Las repercusiones de este fenómeno traen sorpresas a cada momento. La escasez de autos nuevos produjo una demanda inusitada de autos usados en Estados Unidos, cuyos precios subieron más de 10% en abril. Este es uno de los factores que está llevando la tasa de inflación a niveles que no se veían hace dos décadas. La participación de EE.UU. en la manufactura global de semiconductores pasó del 37% al 12% en los últimos 20 años. “La tercerización ha ido demasiado lejos”, dijo el informe. Nadie había previsto que una sequía en Taiwán podía tener repercusiones en la tasa de inflación de Estados Unidos.
Washington también es extremadamente vulnerable en su disponibilidad de baterías eléctricas, una tecnología que será clave en el Siglo XXI y en la que la Unión Europea esta hace tiempo construyendo su propia cadena de abastecimiento para no depender de terceros. Un panorama similar se da en la industria farmacéutica, en la que India y China dominan la producción de genéricos y principios activos y en la de tierras raras, en la que China posee una capacidad desproporcionada de refinación, dejando a EE.UU. extremadamente vulnerable en un momento de crecientes tensiones bilaterales.

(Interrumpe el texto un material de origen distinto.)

(** * OntoMapEngine: the multi-stage ontology mapping cascade

    A shallow embedding of [src/Engine/ontology_mapping_engine.py]:
    the corpus normalizer [_normalize_df], the exact matcher
    [_exact_matching], the abbreviation resolver
    [_map_shortname_to_fullname] and the cascade [run], over a small model
    of the pandas tables they build.  The matcher backends, the
    abbreviation file and the two pandas conversions whose results depend
    on float formatting are parameters of the development. *)

From Stdlib Require Import QArith Ascii String.
From stdpp Require Import gmap strings list fin_maps pretty sorting.

Set Warnings "-clear-no-such-hyp".

Local Open Scope string_scope.
Local Open Scope list_scope.

(** ** Python strings

    A [str] is a sequence of code points; the model keeps the code points
    below 256, one per [ascii].  [str.strip] and [str.lower] are those of
    Python on that range. *)

Module PyStr.

(** [str.isspace] on one character: TAB..CR, FS..US, SPACE, NEL, NBSP. *)
Definition is_space (a : ascii) : bool :=
  let n := nat_of_ascii a in
  (((9 <=? n) && (n <=? 13)) || ((28 <=? n) && (n <=? 32))
   || (n =? 133) || (n =? 160))%nat.

Fixpoint lstrip (s : string) : string :=
  match s with
  | EmptyString => EmptyString
  | String a r => if is_space a then lstrip r else s
  end.

Fixpoint rstrip (s : string) : string :=
  match s with
  | EmptyString => EmptyString
  | String a r =>
      match rstrip r with
      | EmptyString => if is_space a then EmptyString else String a EmptyString
      | r' => String a r'
      end
  end.

(** [s.strip()] *)
Definition strip (s : string) : string := rstrip (lstrip s).

(** [str.lower] on one character: A..Z and the Latin-1 capitals
    (U+00C0..U+00DE without the multiplication sign U+00D7). *)
Definition lower_char (a : ascii) : ascii :=
  let n := nat_of_ascii a in
  if (((65 <=? n) && (n <=? 90))
      || ((192 <=? n) && (n <=? 222) && negb (n =? 215)))%nat
  then ascii_of_nat (n + 32) else a.

(** [s.lower()] *)
Fixpoint lower (s : string) : string :=
  match s with
  | EmptyString => EmptyString
  | String a r => String (lower_char a) (lower r)
  end.

(** [\d] of the [re] module on this range: the ten ASCII digits. *)
Definition is_digit (a : ascii) : bool :=
  let n := nat_of_ascii a in ((48 <=? n) && (n <=? 57))%nat.

(** The longest run of digits a string starts with ([\d+], greedy). *)
Fixpoint take_digits (s : string) : string :=
  match s with
  | EmptyString => EmptyString
  | String a r => if is_digit a then String a (take_digits r) else EmptyString
  end.

(** [re.search(r'(C\d+)', s)]: the leftmost capital C that digits follow,
    with all the digits that follow it; [None] when there is no match. *)
Fixpoint search_code (s : string) : option string :=
  match s with
  | EmptyString => None
  | String a r =>
      if Ascii.eqb a "C"%char then
        match take_digits r with
        | EmptyString => search_code r
        | ds => Some (String "C"%char ds)
        end
      else search_code r
  end.

(** The order numpy sorts a string array by: code point by code point,
    a proper prefix first. *)
Definition lt (s t : string) : Prop := String.compare s t = Lt.

End PyStr.
Lemma least_damage_spawn_location_first_least_witness :
  exists (i : nat) (location : cell),
    least_damage_spawn_location Sample.left_guarded
      [(10, 3)%Z; (12, 1)%Z; (11, 2)%Z; (13, 0)%Z]
    = Return location
    /\ nth_error [(10, 3)%Z; (12, 1)%Z; (11, 2)%Z; (13, 0)%Z] i = Some location
    /\ (forall l : cell,
          In l [(10, 3)%Z; (12, 1)%Z; (11, 2)%Z; (13, 0)%Z] ->
          path_damage Sample.left_guarded location
          <= path_damage Sample.left_guarded l)
    /\ (forall (j : nat) (l : cell),
          (j < i)%nat ->
          nth_error [(10, 3)%Z; (12, 1)%Z; (11, 2)%Z; (13, 0)%Z] j = Some l ->
          path_damage Sample.left_guarded location
          < path_damage Sample.left_guarded l)
    /\ (forall l : cell,
          path_damage Sample.left_guarded l
          == total (map (fun path_location =>
                           len (get_attackers Sample.left_guarded
                                  path_location 0)
                           * damage_i (new_GameUnit Sample.left_guarded TURRET))
                      (find_path_to_edge Sample.left_guarded l)))
    /\ (forall l : cell,
          find_path_to_edge Sample.left_guarded l = [] ->
          path_damage Sample.left_guarded l = 0).
Proof.
  apply (least_damage_spawn_location_first_least Sample.left_guarded
           [(10, 3)%Z; (12, 1)%Z; (11, 2)%Z; (13, 0)%Z]).
  discriminate.
Defined.

(** Cells left of column 12 are under two turrets: of the four candidates
    the second and the fourth take no damage, and the second is returned.
    On no candidate at all [min] raises. *)
Example least_damage_left_guarded :
  least_damage_spawn_location Sample.left_guarded
    [(10, 3)%Z; (12, 1)%Z; (11, 2)%Z; (13, 0)%Z]
  = Return (12, 1)%Z.
Proof. vm_compute. reflexivity. Qed.

Example least_damage_no_candidate :
  least_damage_spawn_location Sample.left_guarded [] = Raise ValueError.
Proof. reflexivity. Qed.

(** * Properties of the rest of the strategy *)

(** ** The free cells of the friendly edges *)

Lemma filter_blocked_locations_acc (game_state : GameState)
    (locations filtered : list cell) :
  fold_left (fun filtered location =>
    if negb (contains_stationary_unit game_state location)
    then filtered ++ [location] else filtered)
    locations filtered
  = filtered
    ++ filter (fun l => negb (contains_stationary_unit game_state l)) locations.
Proof.
  revert filtered.
  induction locations as [|l ls IH]; intro filtered; simpl.
  - now rewrite app_nil_r.
  - rewrite IH.
    destruct (negb (contains_stationary_unit game_state l)); simpl.
    + now rewrite <- app_assoc.
    + reflexivity.
Qed.

Lemma filter_blocked_locations_filter (game_state : GameState)
    (locations : list cell) :
  filter_blocked_locations locations game_state
  = filter (fun l => negb (contains_stationary_unit game_state l)) locations.
Proof.
  unfold filter_blocked_locations.
  now rewrite filter_blocked_locations_acc.
Qed.

(** X1. [filter_blocked_locations] keeps exactly the locations without a
    stationary unit, in their order and with their repetitions: a cell is
    in the result if and only if it is in the input and not blocked, a
    list without repetition stays so, the result of a concatenation is the
    concatenation of the results, and filtering twice changes nothing. *)
Theorem filter_blocked_locations_unblocked (game_state : GameState)
    (locations more : list cell) :
  (forall l : cell,
     In l (filter_blocked_locations locations game_state)
     <-> In l locations /\ contains_stationary_unit game_state l = false)
  /\ (NoDup locations ->
      NoDup (filter_blocked_locations locations game_state))
  /\ (length (filter_blocked_locations locations game_state)
      <= length locations)%nat
  /\ filter_blocked_locations (locations ++ more) game_state
     = filter_blocked_locations locations game_state
       ++ filter_blocked_locations more game_state
  /\ filter_blocked_locations
       (filter_blocked_locations locations game_state) game_state
     = filter_blocked_locations locations game_state.
Proof.
  rewrite !filter_blocked_locations_filter.
  split; [|split; [|split; [|split]]].
  - intro l. rewrite filter_In, negb_true_iff. reflexivity.
  - apply NoDup_filter.
  - apply filter_length_le.
  - apply filter_app.
  - induction locations as [|l ls IH]; simpl; [reflexivity|].
    destruct (negb (contains_stationary_unit game_state l)) eqn:E; simpl.
    + rewrite E, IH. reflexivity.
    + exact IH.
Qed.
(** * PLIA shared library: ACL resolution and batched membership queries

    A shallow embedding of
      - [plia_shared/core/security.py]   (class [ACLService]) and
      - [plia_shared/database/firestore.py] (class [FirestoreService]),
    together with the properties of the two that the specification states.

    Conventions.
      - A Python [str] is a [string]; each character stands for one code
        point below 256.
      - A Firestore document ([doc.to_dict()]) is a [gmap string pyval].
      - A coroutine is a computation in the monad [M]: it returns the list
        of store round trips it made and either its value or the exception
        it raised. *)

From Stdlib Require Import ZArith String Ascii List Lia Permutation DecimalString.
From stdpp Require Import base option list gmap strings.

Local Open Scope string_scope.
Local Open Scope list_scope.

(* ===================================================================== *)
(** ** Python values *)
(* ===================================================================== *)

Module Py.

(** Scalars that occur as field values and as elements of collections. *)
Inductive atom : Type :=
| ANone
| ABool (b : bool)
| AInt (z : Z)
| AStr (s : string).

(** Field values: a scalar, or a flat [list], [tuple] or [set] of scalars.
    The elements of a collection are listed in iteration order. *)
Inductive pyval : Type :=
| PAtom (a : atom)
| PList (xs : list atom)
| PTuple (xs : list atom)
| PSet (xs : list atom).

Definition PNone : pyval := PAtom ANone.
Definition PStr (s : string) : pyval := PAtom (AStr s).

(** [str.isspace] on one character (code points below 256):
    TAB, LF, VT, FF, CR, FS, GS, RS, US, SPACE, NEL and NBSP. *)
Definition isspace (c : ascii) : bool :=
  let n := nat_of_ascii c in
  (((9 <=? n) && (n <=? 13)) || ((28 <=? n) && (n <=? 32))
   || (n =? 133) || (n =? 160))%nat.

Fixpoint lstrip_chars (cs : list ascii) : list ascii :=
  match cs with
  | [] => []
  | c :: rest => if isspace c then lstrip_chars rest else cs
  end.

Definition rstrip_chars (cs : list ascii) : list ascii :=
  rev (lstrip_chars (rev cs)).

(** [s.strip()] *)
Definition strip (s : string) : string :=
  string_of_list_ascii (rstrip_chars (lstrip_chars (list_ascii_of_string s))).

(** [bool(s)] for a [str]: non-empty. *)
Definition str_truthy (s : string) : bool :=
  match s with
  | EmptyString => false
  | String _ _ => true
  end.

(** [bool(x)] *)
Definition truthy (a : atom) : bool :=
  match a with
  | ANone => false
  | ABool b => b
  | AInt z => negb (z =? 0)%Z
  | AStr s => str_truthy s
  end.

(** [str(x)] *)
Definition py_str (a : atom) : string :=
  match a with
  | ANone => "None"
  | ABool true => "True"
  | ABool false => "False"
  | AInt z => NilZero.string_of_int (Z.to_int z)
  | AStr s => s
  end.

(** The integer a [bool] or [int] stands for in arithmetic and comparison. *)
Definition as_int (a : atom) : option Z :=
  match a with
  | ABool b => Some (if b then 1 else 0)%Z
  | AInt z => Some z
  | _ => None
  end.

(** [x == y]: [bool] is a subclass of [int], so [True == 1]. *)
Definition py_eq (x y : atom) : bool :=
  match x, y with
  | ANone, ANone => true
  | AStr s, AStr t => String.eqb s t
  | _, _ =>
      match as_int x, as_int y with
      | Some m, Some n => (m =? n)%Z
      | _, _ => false
      end
  end.

#[global] Instance atom_eq_dec : EqDecision atom.
Proof. solve_decision. Defined.

(** [x in l] for a list [l] *)
Definition py_in (x : atom) (l : list atom) : bool :=
  existsb (py_eq x) l.

(** No two elements of [l] are equal. *)
Fixpoint py_distinct (l : list atom) : bool :=
  match l with
  | [] => true
  | x :: rest => negb (py_in x rest) && py_distinct rest
  end.

(** The elements a [set] keeps when built from an iterable: the first of
    each class of equal elements. *)
Fixpoint dedupe (l : list atom) : list atom :=
  match l with
  | [] => []
  | x :: rest =>
      let kept := dedupe rest in
      x :: List.filter (fun y => negb (py_eq x y)) kept
  end.

End Py.

Import Py.

(** A Firestore document as returned by [doc.to_dict()]. *)
Abbreviation doc := (gmap string pyval).

(* ===================================================================== *)
(** ** Exceptions *)
(* ===================================================================== *)

Module Errors.

(** The exception classes the two services can meet: Python's own, those
    of [google.api_core.exceptions], and those of
    [plia_shared/core/errors.py]. *)
Inductive exn_class : Type :=
| Exception
| RuntimeError
| TypeError
| GoogleAPIError
| GoogleAPICallError
| ClientError
| ServerError
| BadRequest
| InvalidArgument
| Forbidden
| PermissionDenied
| NotFound
| TooManyRequests
| ResourceExhausted
| GatewayTimeout
| DeadlineExceeded
| HTTPException
| PliaAPIException
| NotFoundException
| ProfileNotFoundException.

Por eso no extraña el regreso del nacionalismo económico. En los próximos meses, la administración de Joe Biden va a inyectar decenas de miles de millones para reactivar estas industrias, doblegar las fuerzas centrífugas que las alejaron de su territorio y ponerse a la vanguardia de la manufactura y la innovación en las tecnologías claves para el Siglo XXI. Parece que la globalización, al final, no era una fuerza imparable de la naturaleza. Era reversible, como lo está demostrando la nueva política industrial de Washington.